By January 13, 2013Lifestyle

Want some goji berries? I foraged them myself…

Where do you get your protein?
Give it a rest already! Atkins was soooo 2006…

Salad is what food eats.
There is a reason for that.

Soo, what can you eat?
I can eat whatever I want. A carcass just doesn’t tickle my fancy.

You’re vegan? Great! I’ll make fish.
Wait?!?! When did we decide fish wasn’t an animal? What is it considered now?
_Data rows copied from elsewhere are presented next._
Lemma agree_check_policy c id user role a :
  Agree c -> check_policy c id user n role = Some a -> a = l1_authorized id user role.
Proof.
  intros Hc Ha. pose proof (agree_check_simple c id user a Hc) as Hs.
  unfold check_policy, l1_authorized in *. unfold check_simple in Hs.
  destruct (builtin_authorization id) eqn:Eb; [by apply Hs|].
  destruct (policies c !! id) as [p|] eqn:Ep; [|done]. cbn in *.
  destruct (policy_type p) as [ty|] eqn:Ety; [|done]. cbn in *.
  assert (ty = t_type T id) as -> by (apply (ag_type _ Hc); unfold cached_type; by rewrite Ep).
  destruct (t_type T id) eqn:Et; try done; [by apply Hs..|].
  destruct (compound p) as [d|] eqn:Ed; [|done]. cbn in Ha.
  assert (d = t_compound T id) as ->
    by (apply (ag_compound _ Hc); [unfold cached_compound; by rewrite Ep|done]).
  destruct role; [|by apply (agree_check_simple c _ _ _ Hc) in Ha..].
  destruct (check_simple c (sender_policy_id (t_compound T id)) user n) as [b|] eqn:E; [|done].
  apply (agree_check_simple c _ _ _ Hc) in E as ->. cbn in Ha.
  destruct (l1_simple (sender_policy_id (t_compound T id)) user); cbn in *; [|congruence].
  by apply (agree_check_simple c _ _ _ Hc) in Ha.
Qed.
A parsnip… That swims?

Eggs are considered dairy?
Please pass me that dictionary so I can beat you senseless with it.

I’m like a vegan, I only eat free range.
… that doesn’t even makes sense.

I’d be vegan but I can’t live without steak.
That’s like a rapist saying, oh I could never stop raping, I love it too much.

Are you gay too?
Vegan is a dietary choice… It has nothing to do with Sexuality or lifestyle.

Do you eat animal crackers?
I refuse to dignify that question with an answer.
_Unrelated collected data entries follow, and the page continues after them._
(* ===== verification/PolicyCheck.v ===== *)
(** * The policy interface of the precompiles, and the registry proxy

    [PolicyCheck] is the trait of src/crates/precompiles/src/policy.rs; its
    laws say what the token precompiles rely on, and the provider of
    PolicyProvider.v discharges them.  The rest models the read-only TIP-403
    registry of precompiles/src/tip403_proxy/ (mod.rs and dispatch.rs).  The
    provider has interior state (its cache), threaded as [S]. *)

From S2P Require Import Prelude.
From S2P Require Import Policy.
From S2P Require Import PolicyCache.
From S2P Require Import PolicyProvider.
#[local] Open Scope Z_scope.

(** [PrecompileError::Fatal], from a failed L1 query: the transaction is
    dropped, not reverted. *)
Inductive PrecompileError := Fatal.

Class PolicyCheck (S : Type) := mkPolicyCheck {
  pc_is_authorized : Z -> Z -> AuthRole -> S -> result PrecompileError bool * S;
  pc_resolve_transfer_policy_id : Z -> S -> result PrecompileError Z * S;
  pc_policy_type_sync : Z -> S -> result PrecompileError PolicyType * S;
  pc_compound_policy_data : Z -> S -> result PrecompileError (Z * Z * Z) * S;
  pc_policy_exists : Z -> S -> result PrecompileError bool * S;
  pc_policy_id_counter : S -> Z
}.

(** What the token precompiles rely on: in states satisfying [Inv], which the
    checks preserve, an answer is the registry's. *)
Class PolicyCheckLaws (S : Type) `{PolicyCheck S} (Inv : S -> Prop)
    (policy_of : Z -> Z) (allows : Z -> Z -> AuthRole -> bool) : Prop := mkPolicyCheckLaws {
  law_is_authorized : forall id user role s, Inv s ->
    Inv (pc_is_authorized id user role s).2 /\
    (forall a, (pc_is_authorized id user role s).1 = Ok a -> a = allows id user role);
  law_resolve : forall token s, Inv s ->
    Inv (pc_resolve_transfer_policy_id token s).2 /\
    (forall id, (pc_resolve_transfer_policy_id token s).1 = Ok id -> id = policy_of token)
}.

(** [map_err(zone_rpc_error)] *)
Definition fatal {A S} (x : result PolicyError A * S) : result PrecompileError A * S :=
  let '(r, s) := x in (match r with Ok a => Ok a | Err _ => Err Fatal end, s).

#[export] Instance provider_policy_check (rpc : L1Rpc) : PolicyCheck PolicyCacheInner := {
  pc_is_authorized id user role c := fatal (is_authorized_by_policy rpc id user role c);
  pc_resolve_transfer_policy_id token c := fatal (resolve_transfer_policy_id rpc token c);
  pc_policy_type_sync id c := fatal (resolve_policy_type_sync rpc id c);
  pc_compound_policy_data id c :=
    fatal (let '(r, c') := resolve_compound_data_sync rpc id c in
           (match r with
            | Ok d => Ok (sender_policy_id d, recipient_policy_id d, mint_recipient_policy_id d)
            | Err e => Err e
            end, c'));
  pc_policy_exists id c := fatal (policy_exists_sync rpc id c);
  pc_policy_id_counter c := policy_id_counter c
}.

Lemma fatal_Ok {A S} (x : result PolicyError A * S) a : (fatal x).1 = Ok a -> x.1 = Ok a.
Proof. destruct x as [[b|e] s]; cbn; congruence. Qed.
Lemma fatal_state {A S} (x : result PolicyError A * S) : (fatal x).2 = x.2.
Proof. by destruct x as [[b|e] s]. Qed.

(** The provider keeps its promise: on a cache that agrees with L1 at the
    engine's block, its answers are the registry's. *)
#[export] Instance provider_laws (T : L1Policies) (n : Z) (rpc : L1Rpc)
    (HT : Truthful T n rpc) (HW : L1_wf T) :
  @PolicyCheckLaws PolicyCacheInner (provider_policy_check rpc)
    (fun c => Agree T n c /\ last_l1_block c = n) (t_token T) (l1_authorized T).
Proof.
  split.
  - intros id user role c [Hc Hn]. cbn.
    destruct (by_policy_correct T n rpc HT HW c id user role Hc Hn) as [Hc' Hr].
    rewrite fatal_state, keeps_by_policy. split; [by split|].
    intros a Ha%fatal_Ok. by rewrite Ha in Hr.
  - intros token c [Hc Hn]. cbn.
    destruct (transfer_id_correct T n rpc HT c token Hc Hn) as [Hc' Hr].
    rewrite fatal_state, keeps_transfer_id. split; [by split|].
    intros id Hid%fatal_Ok. by rewrite Hid in Hr.
Qed.

(** ** Precompile outputs and gas

    Of an output: how it ended, the gas it reports, its bytes.  The storage
    context of a call has a gas limit and the gas used so far; its outputs
    report the gas used. *)

Inductive Status := Succeeded | Reverted | HaltedOutOfGas.
Record Output (B : Type) := mkOutput { o_status : Status; o_gas_used : Z; o_bytes : B }.
Arguments mkOutput {B}. Arguments o_status {B}. Arguments o_gas_used {B}. Arguments o_bytes {B}.

Record GasCtx := mkGas { gas_limit : Z; gas_used : Z }.

Definition deduct_gas (g : GasCtx) (cost : Z) : option GasCtx :=
  if gas_used g + cost <=? gas_limit g then Some (mkGas (gas_limit g) (gas_used g + cost)) else None.

(** ** The read-only registry proxy *)

Module Tip403Proxy.
Definition AUTH_CHECK_GAS : Z := 200.
Definition POLICY_DATA_GAS : Z := 200.

(** The calls of [ITIP403Registry]; those that mutate carry no argument the
    proxy looks at. *)
Inductive Calls :=
| policyIdCounter
| policyExists (policyId : Z)
| policyData (policyId : Z)
| isAuthorized (policyId user : Z)
| isAuthorizedSender (policyId user : Z)
| isAuthorizedRecipient (policyId user : Z)
| isAuthorizedMintRecipient (policyId user : Z)
| compoundPolicyData (policyId : Z)
| createPolicy | createPolicyWithAccounts | setPolicyAdmin
| modifyPolicyWhitelist | modifyPolicyBlacklist | createCompoundPolicy
| receivePolicy | validateReceivePolicy | setReceivePolicy.

Inductive Bytes :=
| Empty
| RetU64 (n : Z)
| RetBool (b : bool)
| RetPolicyData (ty : PolicyType) (admin : Z)
| RetCompound (sender recipient mint_recipient : Z)
| ReadOnlyRegistry
| UnknownSelector.

Section proxy.
Context {S : Type} `{PolicyCheck S}.
Context (input_cost : list Z -> Z) (abi_decode : list Z -> option Calls).

Definition Res : Type := result PrecompileError (Output Bytes) * S.

Definition registry_is_authorized (policy_id user : Z) (role : AuthRole) (s : S) :=
  pc_is_authorized policy_id user role s.
Definition registry_resolve_transfer_policy_id (token : Z) (s : S) :=
  pc_resolve_transfer_policy_id token s.

Definition is_transfer_authorized (policy_id from to : Z) (s : S)
    : result PrecompileError bool * S :=
  match registry_is_authorized policy_id from Sender s with
  | (Err e, s) => (Err e, s)
  | (Ok false, s) => (Ok false, s)
  | (Ok true, s) => registry_is_authorized policy_id to Recipient s
  end.

(** [deduct_gas(cost)], then the answer. *)
Definition answer (g : GasCtx) (cost : Z) (b : Bytes) (s : S) : Res :=
  match deduct_gas g cost with
  | None => (Ok (mkOutput HaltedOutOfGas (gas_used g) Empty), s)
  | Some g' => (Ok (mkOutput Succeeded (gas_used g') b), s)
  end.

Definition revert (g : GasCtx) (b : Bytes) (s : S) : Res :=
  (Ok (mkOutput Reverted (gas_used g) b), s).
Definition read_only_revert (g : GasCtx) (s : S) : Res := revert g ReadOnlyRegistry s.

Definition handle_is_authorized (g : GasCtx) (policy_id user : Z) (role : AuthRole) (s : S) : Res :=
  match registry_is_authorized policy_id user role s with
  | (Err e, s) => (Err e, s)
  | (Ok authorized, s) => answer g AUTH_CHECK_GAS (RetBool authorized) s
  end.

Definition handle_policy_data (g : GasCtx) (policy_id : Z) (s : S) : Res :=
  let builtin_type :=
    if policy_id =? REJECT_ALL_POLICY_ID then Some WHITELIST
    else if policy_id =? ALLOW_ALL_POLICY_ID then Some BLACKLIST
    else None in
  match builtin_type with
  | Some ty => answer g POLICY_DATA_GAS (RetPolicyData ty 0) s
  | None =>
      match pc_policy_type_sync policy_id s with
      | (Err e, s) => (Err e, s)
      | (Ok ty, s) => answer g POLICY_DATA_GAS (RetPolicyData ty 0) s
      end
  end.

Definition handle_compound_policy_data (g : GasCtx) (policy_id : Z) (s : S) : Res :=
  match pc_compound_policy_data policy_id s with
  | (Err e, s) => (Err e, s)
  | (Ok (sender, recipient, mint_recipient), s) =>
      answer g POLICY_DATA_GAS (RetCompound sender recipient mint_recipient) s
  end.

Definition handle_policy_exists (g : GasCtx) (policy_id : Z) (s : S) : Res :=
  if (policy_id =? REJECT_ALL_POLICY_ID) || (policy_id =? ALLOW_ALL_POLICY_ID) then
    answer g POLICY_DATA_GAS (RetBool true) s
  else
    match pc_policy_exists policy_id s with
    | (Err e, s) => (Err e, s)
    | (Ok exists_, s) => answer g POLICY_DATA_GAS (RetBool exists_) s
    end.

Definition handle_policy_id_counter (g : GasCtx) (s : S) : Res :=
  answer g POLICY_DATA_GAS (RetU64 (pc_policy_id_counter s)) s.

(** [dispatch!]: calldata it cannot decode reverts. *)
Definition proxy_call (g : GasCtx) (calldata : list Z) (s : S) : Res :=
  match deduct_gas g (input_cost calldata) with
  | None => (Ok (mkOutput HaltedOutOfGas (gas_used g) Empty), s)
  | Some g =>
      match abi_decode calldata with
      | None => revert g UnknownSelector s
      | Some call =>
          match call with
          | policyIdCounter => handle_policy_id_counter g s
          | policyExists id => handle_policy_exists g id s
          | policyData id => handle_policy_data g id s
          | isAuthorized id user => handle_is_authorized g id user Transfer s
          | isAuthorizedSender id user => handle_is_authorized g id user Sender s
          | isAuthorizedRecipient id user => handle_is_authorized g id user Recipient s
          | isAuthorizedMintRecipient id user => handle_is_authorized g id user MintRecipient s
          | compoundPolicyData id => handle_compound_policy_data g id s
          | createPolicy | createPolicyWithAccounts | setPolicyAdmin
          | modifyPolicyWhitelist | modifyPolicyBlacklist | createCompoundPolicy =>
              read_only_revert g s
          | receivePolicy | validateReceivePolicy | setReceivePolicy => revert g Empty s
          end
      end
  end.

Definition proxy_create (is_direct_call : bool) (gas : Z) (calldata : list Z) (s : S) : Res :=
  if negb is_direct_call then (Ok (mkOutput Reverted 0 ReadOnlyRegistry), s)
  else proxy_call (mkGas gas 0) calldata s.
End proxy.
End Tip403Proxy.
But cows need to be milked.
If a cow NEEDS to be milked, then so do you.

So that’s why you’re so skinny…
No, I exercise, a lot.

My food eats your food.
Actually your food is force fed hormones and other dead animals… So in fact your food eats … Well, your food.

What are you a rabbit?
I’m just as adorable as one!

Vegetables feel pain too!
How about I jab you in the eye with a carrot, and you tell me who feels more pain, you or that carrot.

God told us to eat animals, it’s in the bible.
Please find me the verse in the bible that reads, “let us make man in our image, and let them have domination over the fish of the sea and birds of the heavens and over the livestock, as food…” the bible also says thou shall not kill, dummy.

I knew a vegan that got really sick and ate a steak and felt better.
I know a whole whack load of people that are eating animal products and suffer from cancer, heart disease, diabetes and obesity…

Vegans are hardcore terrorists.
If I’m a hardcore terrorist then you’re worse than Hitler.

But meat is sooo yummy!
I’d taste good with some BBQ sauce, but you wouldn’t eat a human.

You don’t look like a vegan.
Your predetermined notion of what a vegan should look like, or how one should act is incredibly outdated, turn off your tv and read something.

I’d get bored, I can’t eat the same thing all the time.
So, don’t…

I have a lawn you can graze…
Oh wow! really? So you’re a terrible host as well as an asshole?